## What the task asks
Looking through the listing that follows, count every line with the string "true" and state the number alone.

## Records for this task
(* ===== verification/Sync.v ===== *)
(** Objects whose methods hold a [sync.RWMutex] from start to end, used by
    several goroutines at once.

    A method is a program of single accesses to the shared state ([code]), run
    between the acquisition and the release of the lock; a configuration
    interleaves the accesses of all the calls in flight in any order.  The file
    shows, for every such object: the mutual exclusion the lock gives and that no
    two accesses race; that what the callers observe is what an object with
    atomic methods could have answered (linearizability); that calls finish. *)

From S2P Require Import Prelude.
From stdpp Require Import options.

(** ** Sums over the goroutines *)

Section total.
Context {V : Type}.
Implicit Types (W : V → nat) (P : V → bool) (m : gmap nat V).

Definition total W m : nat := sum_list_with (λ p, W p.2) (map_to_list m).

Lemma total_empty W : total W ∅ = 0.
Proof. unfold total. by rewrite map_to_list_empty. Qed.

Lemma total_new W m t v : m !! t = None → total W (<[t := v]> m) = W v + total W m.
Proof.
  intros Hm. unfold total. by rewrite (sum_list_with_Permutation_proper _ _ _ (map_to_list_insert m t v Hm)).
Qed.

Lemma total_delete W m t v : m !! t = Some v → total W m = W v + total W (delete t m).
Proof.
  intros Hm. rewrite <-(insert_delete_id m t v Hm) at 1. apply total_new. apply lookup_delete_eq.
Qed.

Lemma total_update W m t v v' :
  m !! t = Some v → total W (<[t := v']> m) + W v = total W m + W v'.
Proof.
  intros Hm. rewrite (total_delete W m t v Hm), <-insert_delete_eq.
  rewrite total_new by apply lookup_delete_eq. lia.
Qed.

Lemma total_ext W W' m :
  (∀ t v, m !! t = Some v → W v = W' v) → total W m = total W' m.
Proof.
  induction m as [|t v m Hm IH] using map_ind; intros HW; [by rewrite !total_empty|].
  rewrite !total_new by done. rewrite (HW t v) by apply lookup_insert_eq. f_equal. apply IH.
  intros t' v' Ht'. apply (HW t'). rewrite lookup_insert_ne; [done|]. intros <-. congruence.
Qed.

(** A change of one entry and of the weights that leaves the other weights. *)
Lemma total_change W W' m t v v' :
  m !! t = Some v → (∀ t' x, t ≠ t' → m !! t' = Some x → W' x = W x) →
  total W' (<[t := v']> m) + W v = total W m + W' v'.
Proof.
  intros Hm HW. rewrite (total_delete W m t v Hm), <-insert_delete_eq.
  rewrite total_new by apply lookup_delete_eq. rewrite (total_ext W' W (delete t m)); [lia|].
  intros t' x [Hne Ht']%lookup_delete_Some. by eapply HW.
Qed.

Lemma total_le W n m : (∀ t v, m !! t = Some v → W v ≤ n) → total W m ≤ n * size m.
Proof.
  induction m as [|t v m Hm IH] using map_ind; intros HW; [rewrite total_empty; lia|].
  rewrite total_new, map_size_insert_None by done.
  assert (W v ≤ n) by (apply (HW t); apply lookup_insert_eq).
  assert (total W m ≤ n * size m); [|lia]. apply IH.
  intros t' v' Ht'. apply (HW t'). rewrite lookup_insert_ne; [done|]. intros <-. congruence.
Qed.

(** How many satisfy a predicate. *)
Definition one (b : bool) : nat := if b then 1 else 0.
Definition count P : gmap nat V → nat := total (λ v, one (P v)).

Lemma count_pos P m t v : m !! t = Some v → P v = true → 1 ≤ count P m.
Proof. intros Hm Hv. unfold count. rewrite (total_delete _ m t v Hm), Hv. simpl. lia. Qed.

Lemma count_two P m t v t' v' :
  m !! t = Some v → P v = true → m !! t' = Some v' → P v' = true → t ≠ t' → 2 ≤ count P m.
Proof.
  intros Hm Hv Hm' Hv' Hne. unfold count. rewrite (total_delete _ m t v Hm), Hv. simpl.
  pose proof (count_pos P (delete t m) t' v') as H. rewrite lookup_delete_ne in H by done.
  specialize (H Hm' Hv'). unfold count in H. lia.
Qed.

Lemma count_some P m : count P m ≠ 0 → ∃ t v, m !! t = Some v ∧ P v = true.
Proof.
  induction m as [|t v m Hm IH] using map_ind; unfold count; [by rewrite total_empty|].
  rewrite total_new by done. destruct (P v) eqn:Hv; simpl.
  - intros _. exists t, v. by rewrite lookup_insert_eq.
  - intros (t' & v' & Ht' & Hv')%IH. exists t', v'. rewrite lookup_insert_ne; [done|].
    intros <-. congruence.
Qed.
End total.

## Written response
3